Data to process »

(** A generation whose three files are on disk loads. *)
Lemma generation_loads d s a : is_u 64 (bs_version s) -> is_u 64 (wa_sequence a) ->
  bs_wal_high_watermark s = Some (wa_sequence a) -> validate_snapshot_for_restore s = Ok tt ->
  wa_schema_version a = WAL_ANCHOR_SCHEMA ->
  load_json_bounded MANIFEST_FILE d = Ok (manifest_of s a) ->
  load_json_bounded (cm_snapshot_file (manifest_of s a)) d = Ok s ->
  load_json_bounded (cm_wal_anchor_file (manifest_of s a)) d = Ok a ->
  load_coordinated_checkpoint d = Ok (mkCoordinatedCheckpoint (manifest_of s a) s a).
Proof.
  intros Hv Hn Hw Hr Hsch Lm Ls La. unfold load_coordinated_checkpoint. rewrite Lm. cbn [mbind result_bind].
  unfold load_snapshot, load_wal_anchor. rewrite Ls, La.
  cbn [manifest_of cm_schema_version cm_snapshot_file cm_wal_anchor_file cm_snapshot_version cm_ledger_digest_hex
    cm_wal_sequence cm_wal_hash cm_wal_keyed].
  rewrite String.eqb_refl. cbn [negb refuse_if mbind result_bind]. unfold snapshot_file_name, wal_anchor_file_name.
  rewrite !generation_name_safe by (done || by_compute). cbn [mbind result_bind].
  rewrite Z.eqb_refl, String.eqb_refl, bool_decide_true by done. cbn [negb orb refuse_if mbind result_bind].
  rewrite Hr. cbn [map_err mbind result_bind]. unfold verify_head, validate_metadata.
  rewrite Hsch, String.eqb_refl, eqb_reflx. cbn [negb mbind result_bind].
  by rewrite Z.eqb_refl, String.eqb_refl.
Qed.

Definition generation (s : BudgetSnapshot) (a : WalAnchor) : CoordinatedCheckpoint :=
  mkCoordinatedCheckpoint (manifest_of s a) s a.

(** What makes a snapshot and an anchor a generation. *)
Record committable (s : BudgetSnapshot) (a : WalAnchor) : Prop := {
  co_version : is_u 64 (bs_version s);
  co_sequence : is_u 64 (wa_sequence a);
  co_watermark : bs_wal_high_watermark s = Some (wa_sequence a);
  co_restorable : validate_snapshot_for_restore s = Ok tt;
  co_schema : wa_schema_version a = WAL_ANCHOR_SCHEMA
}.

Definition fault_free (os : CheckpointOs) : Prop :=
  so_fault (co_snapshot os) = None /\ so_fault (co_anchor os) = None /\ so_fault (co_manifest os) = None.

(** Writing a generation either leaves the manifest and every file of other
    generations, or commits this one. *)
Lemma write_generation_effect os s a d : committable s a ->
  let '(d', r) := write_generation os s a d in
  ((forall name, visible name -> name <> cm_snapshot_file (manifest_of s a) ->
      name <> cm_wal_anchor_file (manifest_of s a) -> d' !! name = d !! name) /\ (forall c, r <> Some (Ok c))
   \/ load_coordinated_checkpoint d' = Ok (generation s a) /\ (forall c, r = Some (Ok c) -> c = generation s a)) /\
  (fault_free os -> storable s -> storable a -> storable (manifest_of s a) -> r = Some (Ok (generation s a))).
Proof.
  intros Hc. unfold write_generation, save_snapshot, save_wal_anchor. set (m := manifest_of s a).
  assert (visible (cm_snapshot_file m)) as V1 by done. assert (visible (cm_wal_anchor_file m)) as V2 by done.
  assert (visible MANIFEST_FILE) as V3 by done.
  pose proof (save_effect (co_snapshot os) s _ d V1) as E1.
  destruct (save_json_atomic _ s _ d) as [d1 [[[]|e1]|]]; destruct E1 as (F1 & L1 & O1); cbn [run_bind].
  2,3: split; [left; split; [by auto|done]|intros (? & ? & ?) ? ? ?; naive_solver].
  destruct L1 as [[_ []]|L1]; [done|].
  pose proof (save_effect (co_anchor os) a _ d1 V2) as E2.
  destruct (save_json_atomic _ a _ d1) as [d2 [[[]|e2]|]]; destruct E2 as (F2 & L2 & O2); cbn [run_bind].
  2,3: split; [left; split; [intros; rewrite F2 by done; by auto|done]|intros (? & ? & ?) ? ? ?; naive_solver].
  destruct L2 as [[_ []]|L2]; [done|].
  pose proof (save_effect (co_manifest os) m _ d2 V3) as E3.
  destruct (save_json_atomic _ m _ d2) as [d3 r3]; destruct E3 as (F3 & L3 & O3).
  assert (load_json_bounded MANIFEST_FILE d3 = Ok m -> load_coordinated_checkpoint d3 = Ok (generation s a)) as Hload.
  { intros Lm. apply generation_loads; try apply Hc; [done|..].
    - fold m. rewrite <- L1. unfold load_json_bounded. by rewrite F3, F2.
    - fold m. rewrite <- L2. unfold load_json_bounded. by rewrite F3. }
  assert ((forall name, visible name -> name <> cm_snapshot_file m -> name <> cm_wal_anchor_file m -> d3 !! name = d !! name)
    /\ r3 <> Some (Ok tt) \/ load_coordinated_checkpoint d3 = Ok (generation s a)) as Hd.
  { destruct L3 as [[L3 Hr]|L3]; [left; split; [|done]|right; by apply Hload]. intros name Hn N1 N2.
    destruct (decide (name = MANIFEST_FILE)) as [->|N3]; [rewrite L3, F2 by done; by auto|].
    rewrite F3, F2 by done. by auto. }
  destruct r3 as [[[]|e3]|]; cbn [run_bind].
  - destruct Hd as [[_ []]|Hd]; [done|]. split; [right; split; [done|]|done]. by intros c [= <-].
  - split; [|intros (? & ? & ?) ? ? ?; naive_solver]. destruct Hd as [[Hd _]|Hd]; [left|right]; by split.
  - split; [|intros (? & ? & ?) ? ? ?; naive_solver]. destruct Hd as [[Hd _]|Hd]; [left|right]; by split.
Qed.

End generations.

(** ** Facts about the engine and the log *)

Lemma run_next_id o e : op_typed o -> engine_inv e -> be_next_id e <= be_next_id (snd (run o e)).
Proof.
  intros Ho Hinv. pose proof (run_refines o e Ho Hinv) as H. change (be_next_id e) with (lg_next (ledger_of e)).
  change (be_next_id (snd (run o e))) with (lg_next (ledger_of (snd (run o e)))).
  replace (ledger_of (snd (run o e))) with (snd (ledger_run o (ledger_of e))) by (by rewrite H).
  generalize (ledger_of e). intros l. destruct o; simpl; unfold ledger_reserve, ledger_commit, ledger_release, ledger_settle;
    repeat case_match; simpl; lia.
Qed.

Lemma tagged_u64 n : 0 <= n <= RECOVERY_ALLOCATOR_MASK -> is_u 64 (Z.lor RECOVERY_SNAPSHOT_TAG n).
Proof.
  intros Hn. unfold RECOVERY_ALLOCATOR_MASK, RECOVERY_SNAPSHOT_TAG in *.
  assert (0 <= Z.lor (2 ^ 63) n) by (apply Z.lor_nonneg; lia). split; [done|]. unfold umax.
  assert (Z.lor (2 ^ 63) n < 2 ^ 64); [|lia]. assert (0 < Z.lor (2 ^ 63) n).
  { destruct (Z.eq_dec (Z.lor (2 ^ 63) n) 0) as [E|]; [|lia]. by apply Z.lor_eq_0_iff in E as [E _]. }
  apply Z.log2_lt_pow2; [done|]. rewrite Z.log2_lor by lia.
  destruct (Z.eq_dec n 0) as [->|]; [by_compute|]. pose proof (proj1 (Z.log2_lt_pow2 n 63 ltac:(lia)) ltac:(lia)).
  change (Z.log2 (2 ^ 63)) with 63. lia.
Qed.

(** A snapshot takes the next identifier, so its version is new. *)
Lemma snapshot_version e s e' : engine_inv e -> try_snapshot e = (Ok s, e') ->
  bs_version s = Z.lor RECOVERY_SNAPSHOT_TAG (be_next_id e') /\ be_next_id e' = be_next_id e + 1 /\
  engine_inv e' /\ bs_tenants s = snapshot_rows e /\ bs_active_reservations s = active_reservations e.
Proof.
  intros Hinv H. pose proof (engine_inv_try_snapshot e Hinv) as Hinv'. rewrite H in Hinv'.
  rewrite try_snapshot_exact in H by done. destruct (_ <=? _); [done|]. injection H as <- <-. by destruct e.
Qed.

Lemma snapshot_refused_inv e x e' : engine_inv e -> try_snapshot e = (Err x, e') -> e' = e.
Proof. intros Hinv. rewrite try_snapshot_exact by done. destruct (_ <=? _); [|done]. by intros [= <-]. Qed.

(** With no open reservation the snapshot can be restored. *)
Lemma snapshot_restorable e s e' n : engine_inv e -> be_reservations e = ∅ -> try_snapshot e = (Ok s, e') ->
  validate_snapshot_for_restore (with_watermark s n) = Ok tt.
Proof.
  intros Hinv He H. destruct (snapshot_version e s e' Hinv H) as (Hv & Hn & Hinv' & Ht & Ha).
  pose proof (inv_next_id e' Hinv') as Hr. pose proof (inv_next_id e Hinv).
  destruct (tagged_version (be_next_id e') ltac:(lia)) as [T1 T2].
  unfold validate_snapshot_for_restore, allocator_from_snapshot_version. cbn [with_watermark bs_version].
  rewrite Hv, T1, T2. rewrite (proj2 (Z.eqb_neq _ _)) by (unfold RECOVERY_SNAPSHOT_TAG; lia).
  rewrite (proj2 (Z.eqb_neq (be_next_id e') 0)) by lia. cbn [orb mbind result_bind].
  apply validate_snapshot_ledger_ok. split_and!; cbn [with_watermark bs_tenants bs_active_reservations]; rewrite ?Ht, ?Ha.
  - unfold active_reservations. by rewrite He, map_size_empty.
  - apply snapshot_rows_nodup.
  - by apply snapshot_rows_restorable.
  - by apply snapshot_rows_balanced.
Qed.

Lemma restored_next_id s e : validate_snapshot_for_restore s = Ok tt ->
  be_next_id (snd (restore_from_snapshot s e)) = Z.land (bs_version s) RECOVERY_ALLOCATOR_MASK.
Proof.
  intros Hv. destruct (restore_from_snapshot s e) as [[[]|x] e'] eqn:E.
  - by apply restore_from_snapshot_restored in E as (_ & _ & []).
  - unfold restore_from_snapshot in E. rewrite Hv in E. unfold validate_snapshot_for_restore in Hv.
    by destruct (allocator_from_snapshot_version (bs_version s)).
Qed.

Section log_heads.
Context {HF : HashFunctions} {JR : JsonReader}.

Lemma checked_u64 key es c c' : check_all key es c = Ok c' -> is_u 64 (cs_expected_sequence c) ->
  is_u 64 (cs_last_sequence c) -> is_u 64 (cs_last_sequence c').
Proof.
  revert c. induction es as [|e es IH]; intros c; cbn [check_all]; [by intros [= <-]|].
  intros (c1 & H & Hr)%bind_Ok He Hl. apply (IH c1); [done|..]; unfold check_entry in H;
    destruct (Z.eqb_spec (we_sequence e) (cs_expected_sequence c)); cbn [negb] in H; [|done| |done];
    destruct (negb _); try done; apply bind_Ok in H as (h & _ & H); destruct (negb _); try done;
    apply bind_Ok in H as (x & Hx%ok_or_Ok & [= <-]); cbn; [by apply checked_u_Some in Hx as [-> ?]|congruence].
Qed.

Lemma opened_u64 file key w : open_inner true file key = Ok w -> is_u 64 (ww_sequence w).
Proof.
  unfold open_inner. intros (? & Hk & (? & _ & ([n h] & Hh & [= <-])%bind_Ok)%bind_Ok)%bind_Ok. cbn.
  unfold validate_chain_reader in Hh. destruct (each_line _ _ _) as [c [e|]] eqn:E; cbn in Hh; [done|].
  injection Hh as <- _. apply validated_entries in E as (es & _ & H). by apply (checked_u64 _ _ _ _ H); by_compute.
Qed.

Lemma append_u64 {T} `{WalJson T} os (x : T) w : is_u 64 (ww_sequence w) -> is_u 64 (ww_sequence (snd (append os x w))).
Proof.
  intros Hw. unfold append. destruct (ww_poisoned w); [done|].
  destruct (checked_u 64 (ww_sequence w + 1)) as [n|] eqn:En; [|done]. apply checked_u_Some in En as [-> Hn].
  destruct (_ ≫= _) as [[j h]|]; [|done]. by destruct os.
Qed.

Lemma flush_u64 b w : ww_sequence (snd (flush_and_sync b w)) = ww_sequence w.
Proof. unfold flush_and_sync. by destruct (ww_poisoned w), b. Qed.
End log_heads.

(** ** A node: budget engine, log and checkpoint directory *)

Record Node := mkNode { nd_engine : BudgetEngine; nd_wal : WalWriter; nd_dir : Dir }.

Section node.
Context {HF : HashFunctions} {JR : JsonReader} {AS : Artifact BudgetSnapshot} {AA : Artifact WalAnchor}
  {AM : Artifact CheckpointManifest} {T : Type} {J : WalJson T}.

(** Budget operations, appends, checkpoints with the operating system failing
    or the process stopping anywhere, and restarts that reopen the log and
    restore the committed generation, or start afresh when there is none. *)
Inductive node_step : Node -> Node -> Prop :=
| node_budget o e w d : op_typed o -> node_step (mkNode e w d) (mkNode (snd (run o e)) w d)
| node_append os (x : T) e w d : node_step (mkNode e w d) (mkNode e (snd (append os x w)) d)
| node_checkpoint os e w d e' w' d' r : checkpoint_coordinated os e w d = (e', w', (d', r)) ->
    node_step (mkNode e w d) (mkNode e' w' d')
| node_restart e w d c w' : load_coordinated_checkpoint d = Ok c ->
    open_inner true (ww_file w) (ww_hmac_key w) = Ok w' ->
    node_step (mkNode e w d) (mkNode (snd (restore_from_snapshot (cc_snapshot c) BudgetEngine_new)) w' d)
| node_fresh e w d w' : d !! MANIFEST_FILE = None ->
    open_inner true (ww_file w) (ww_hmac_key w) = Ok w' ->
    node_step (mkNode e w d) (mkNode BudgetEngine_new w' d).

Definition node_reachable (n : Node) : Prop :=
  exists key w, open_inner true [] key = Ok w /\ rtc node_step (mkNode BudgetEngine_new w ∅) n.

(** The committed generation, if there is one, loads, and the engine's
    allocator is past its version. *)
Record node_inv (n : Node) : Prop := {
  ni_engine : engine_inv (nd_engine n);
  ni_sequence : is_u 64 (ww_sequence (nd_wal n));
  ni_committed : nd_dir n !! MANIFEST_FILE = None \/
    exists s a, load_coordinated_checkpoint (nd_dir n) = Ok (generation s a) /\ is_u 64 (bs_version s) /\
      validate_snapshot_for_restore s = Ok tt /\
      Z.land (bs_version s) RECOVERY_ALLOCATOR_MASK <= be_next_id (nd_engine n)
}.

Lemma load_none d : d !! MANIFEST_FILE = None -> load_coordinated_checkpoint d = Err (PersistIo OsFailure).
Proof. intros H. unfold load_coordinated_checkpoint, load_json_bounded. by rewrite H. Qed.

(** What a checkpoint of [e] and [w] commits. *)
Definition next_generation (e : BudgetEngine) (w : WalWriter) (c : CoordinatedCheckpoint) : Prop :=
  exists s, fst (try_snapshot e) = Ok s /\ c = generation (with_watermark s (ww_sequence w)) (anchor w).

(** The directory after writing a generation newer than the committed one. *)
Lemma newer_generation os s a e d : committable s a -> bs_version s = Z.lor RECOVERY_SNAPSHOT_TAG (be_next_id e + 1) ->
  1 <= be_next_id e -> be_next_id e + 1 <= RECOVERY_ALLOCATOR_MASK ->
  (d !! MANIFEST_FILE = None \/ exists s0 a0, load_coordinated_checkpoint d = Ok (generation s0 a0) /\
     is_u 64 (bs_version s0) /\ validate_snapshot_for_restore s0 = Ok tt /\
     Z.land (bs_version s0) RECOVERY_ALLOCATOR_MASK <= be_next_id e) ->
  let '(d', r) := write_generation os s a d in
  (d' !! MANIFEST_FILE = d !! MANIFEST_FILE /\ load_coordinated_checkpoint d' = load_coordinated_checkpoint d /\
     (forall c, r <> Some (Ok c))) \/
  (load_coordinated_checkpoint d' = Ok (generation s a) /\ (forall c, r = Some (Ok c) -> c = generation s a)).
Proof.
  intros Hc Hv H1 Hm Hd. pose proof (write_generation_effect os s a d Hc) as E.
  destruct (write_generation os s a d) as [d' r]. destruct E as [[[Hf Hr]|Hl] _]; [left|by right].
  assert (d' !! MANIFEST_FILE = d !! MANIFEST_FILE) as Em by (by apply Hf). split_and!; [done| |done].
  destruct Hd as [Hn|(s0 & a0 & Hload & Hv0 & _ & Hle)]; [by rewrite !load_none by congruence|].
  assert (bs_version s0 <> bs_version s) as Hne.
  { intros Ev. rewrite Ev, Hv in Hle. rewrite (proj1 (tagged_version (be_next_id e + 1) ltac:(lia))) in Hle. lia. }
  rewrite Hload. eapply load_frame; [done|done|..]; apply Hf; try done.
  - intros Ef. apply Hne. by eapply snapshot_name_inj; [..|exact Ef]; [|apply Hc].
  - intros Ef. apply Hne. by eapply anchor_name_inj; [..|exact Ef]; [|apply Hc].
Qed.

Directions for this task »
Starting at the line that contains "- intros Ef. apply Hne. by eapply snapshot_name_inj;", restate word for word every line through the last one in the records above. Return nothing else.

Answer for this exercise »
  - intros Ef. apply Hne. by eapply snapshot_name_inj; [..|exact Ef]; [|apply Hc].
  - intros Ef. apply Hne. by eapply anchor_name_inj; [..|exact Ef]; [|apply Hc].
Qed.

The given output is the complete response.